The `reaction` function is, essentially, a parsed-text-generating
function. Depending upon the specific event (`eventName`, the only input), the
necessary set of function calls (messages for running, running the code,
messages for when done) is prepared for evaluation. The main function used to
do things within the handler code (when the event occurs) is `eventReaction`, 
which calls three functions: `update_rv`, `update_output`, and `update_input`,
in that order (updating the output depends on the rv being updated already
and updating the input requires both the rv and output to be up-to-date):

* `eventReaction(eventName, rv, input, output, session)`
  * `update_rv(eventName, rv, input)`
  * `update_output(eventName, rv, output)`
  * `update_input(eventName, rv, input, session)`
  
Because of the scoping set-up for Shiny apps, there is no need to assign
the returned elements for `update_rv` and `update_output` to anything, and
`update_input` works through `session` to direct its updates to the 
application. 
  
Each of the three functions takes `eventName` as the first argument,
which is used to toggle amongst the possible actions to be taken with 
respect to each of the lists.

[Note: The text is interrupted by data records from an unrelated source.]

(** A step that returns no error. *)
Lemma then_done {A B} (I : world -> Prop) (m : M A) (k : A -> M B) w (P : world * outcome bytes B -> Prop) :
  no_error m -> sound I m any -> I w -> (forall x w', I w' -> P (k x w')) -> P ((m ≫= k) w).
Proof.
  intros Hn Hm Hw Hk. specialize (Hm w Hw). unfold mbind, session_bind. destruct (m w) as [w' [x|e|]] eqn:E; [|by apply Hn in E|done].
  destruct Hm as [_ Hw']. by apply Hk.
Qed.

Definition returns (o : world * outcome bytes unit) : Prop := exists w', o = (w', Done tt) /\ proxy_ok w'.

Lemma close_all_safe hs w : proxy_ok w -> returns (foldr (fun h m => db_close h;; m) (mret tt) hs w).
Proof.
  revert w. induction hs as [|h hs IH]; intros w Hw; cbn [foldr]; [by exists w|].
  apply (then_done proxy_ok _ _ _ returns); [unfold db_close; no_error_auto|unfold db_close; sound_auto|done|]. intros _. apply IH.
Qed.

Lemma serve_session_safe connID name l user password database h s w : ppools (proxy w) !! name = Some l -> waiting (proxy w) s w -> input_ok s ->
  returns (serve_session error_text connID name l user password database h w).
Proof.
  intros Hl Hw Hs. unfold serve_session. set (p := proxy w) in *. rewrite (bind_run _ _ w w p) by done.
  apply (then_done (waiting p s) _ _ _ returns); [unfold greet, sendParameterStatus, send_ready; no_error_auto|unfold greet, sendParameterStatus; sound_auto|done|].
  intros _ w1 (Hok & Hin & Hp). erewrite bind_run by reflexivity. set (w2 := w1 {{ state ::= _ }}).
  assert (Hw2 : session_ok l (bool_decide (is_Some (pwriteBatch p))) w2).
  { subst w2. destruct Hok as [Hps Hh]. destruct w1. cbn in *. subst. split; cbn; try done. 
    - by apply (Hps name).
    - intros Hb. by apply bool_decide_eq_true in Hb. }
  destruct (handleMessages_safe error_text _ _ w2 Hw2) as (w3 & E3 & Hw3). rewrite (bind_run _ _ _ _ _ E3).
  erewrite bind_run by reflexivity. by apply close_all_safe.
Qed.
(** C22. A login the database refuses serves nothing: the proxy opens the primary of
    the shard of the client's database with the user, the password and the
    database the client announced; when the database does not accept them the
    client gets its error as a FATAL one, the handle is closed, no message after
    the password is read and no query is sent. *)
Theorem refused_login connID kvs pw rest w l pl h s1 s2 e :
  let user := announced kvs (str "user") in
  let database := if decide (announced kvs (str "database") = []) then user else announced kvs (str "database") in
  let dsn := backend_dsn (GetPrimary pl) user pw database in
  Forall param_text kvs -> zlen (startup_message 196608 kvs) < 2 ^ 32 -> fits (pw ++ [zero]) = true ->
  client_in w = startup_message 196608 kvs ++ encodeMessage "p"%char (pw ++ [zero]) ++ rest -> client_writes w = [] ->
  ppools (proxy w) !! shard_of (pconfig (proxy w)) database = Some l -> pool_heap w !! l = Some pl ->
  sql_Open (dbs w) dsn = (s1, inl h) -> sql_Ping s1 h = (s2, Some e) ->
  exists w', handleConnection error_text connID w = (w', Done tt) /\ client_in w' = rest /\
    client_out w' = client_out w ++ encodeMessage "R"%char (be_enc 4 3) ++
      encodeMessage "E"%char (error_payload (str "FATAL") (str "28P01") (strip_pq e)) /\
    trace w' = trace w ++ [EOpen dsn; EClose h; EClientClosed].
Proof.
  intros user database dsn Hkv Hl Hf Hin Hw Hpool Hheap Hopen Hping. unfold handleConnection.
  rewrite (bind_run _ _ _ _ _ (catch_run _ _ _ _ (authenticate_run _ _ _ _ Hkv Hl Hf Hin Hw))). fold user. fold database.
  destruct w as [st ci co cw px ph ds qc tr]. cbn in Hw, Hpool, Hheap, Hopen. subst cw. eexists. split.
  - erewrite bind_run.
    2:{ unfold login_session. erewrite bind_run by reflexivity. cbn -[encodeMessage]. rewrite Hpool. erewrite bind_run by reflexivity. cbn -[encodeMessage].
        rewrite Hheap. cbn [or_crash]. erewrite bind_run by reflexivity.
        erewrite bind_run by (apply catch_run; by apply connect_run). cbv beta iota.
        erewrite bind_run by by apply ping_run. cbv beta iota. erewrite bind_run.
        2:{ eapply ignoring_run. by apply writeMessage_run. }
        reflexivity. }
    reflexivity.
  - cbn -[encodeMessage]. rewrite <- !app_assoc. done.
Qed.
End EndToEnd.

(** ** Witnesses *)

#[local] Existing Instance ascii_tables.
#[local] Existing Instance NoFloats.
#[local] Existing Instance NoFloatText.
#[local] Existing Instance ScriptDB.
#[local] Existing Instance TestCache.
#[local] Existing Instance TestBatch.

Ltac absent := apply (bool_decide_eq_true_1 _); vm_compute; reflexivity.

Section Refused.
(** A server that refuses every login. *)
#[local] Instance refusing : SqlDriver := {|
  handle := bytes; servers := unit;
  sql_Open s dsn := (s, inl dsn);
  sql_Ping s h := (s, Some (str "pq: password authentication failed"));
  sql_Query s h q ps := (s, inr []);
  sql_Close s h := s;
  io_text := []
|}.

Definition login_input : bytes :=
  startup_message 196608 [(str "user", str "app"); (str "database", str "shop")] ++ encodeMessage "p"%char (str "wrong" ++ [zero]) ++
  encodeMessage "Q"%char (str "SELECT 1").

Definition login_world : world :=
  MkSession (MkState [] [] false 0 [] [] [] [] ∅ ∅ ∅ ∅ false false 0) login_input [] []
    (MkProxy pg_config {[str "main" := O]} None) [NewPool (str "db1:5432") []] tt ∅ [].

Lemma refused_login_witness :
  let dsn := str "host=db1 port=5432 user=app password=wrong dbname=shop sslmode=disable" in
  exists w', handleConnection pg_text 1 login_world = (w', Done tt) /\
    client_in w' = encodeMessage "Q"%char (str "SELECT 1") /\
    client_out w' = encodeMessage "R"%char (be_enc 4 3) ++
      encodeMessage "E"%char (error_payload (str "FATAL") (str "28P01") (str "password authentication failed")) /\
    trace w' = [EOpen dsn; EClose dsn; EClientClosed].
Proof.
  refine (refused_login pg_text 1 [(str "user", str "app"); (str "database", str "shop")] (str "wrong")
    (encodeMessage "Q"%char (str "SELECT 1")) login_world 0 (NewPool (str "db1:5432") []) _ tt tt
    (str "pq: password authentication failed") _ _ _ _ _ _ _ _ _); try reflexivity.
  repeat constructor; cbn [fst snd]; try discriminate; absent.
Defined.
End Refused.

That is, each of the three `update_` functions
contains a large internal set of routines, and only the relevant ones are
called for a given function. This occurs via simple conditional code blocks
("if the eventType is this, do this") for each of the possible events,
thereby reducing the number of specific functions, but increasing the size
of the key functions. Within each of the three functions, some of the events
trigger a substantial amount of code while others only trigger a few (or no)
lines. Similarly, some of the handler expressions take virutally no time to 
run, while others take a few minutes.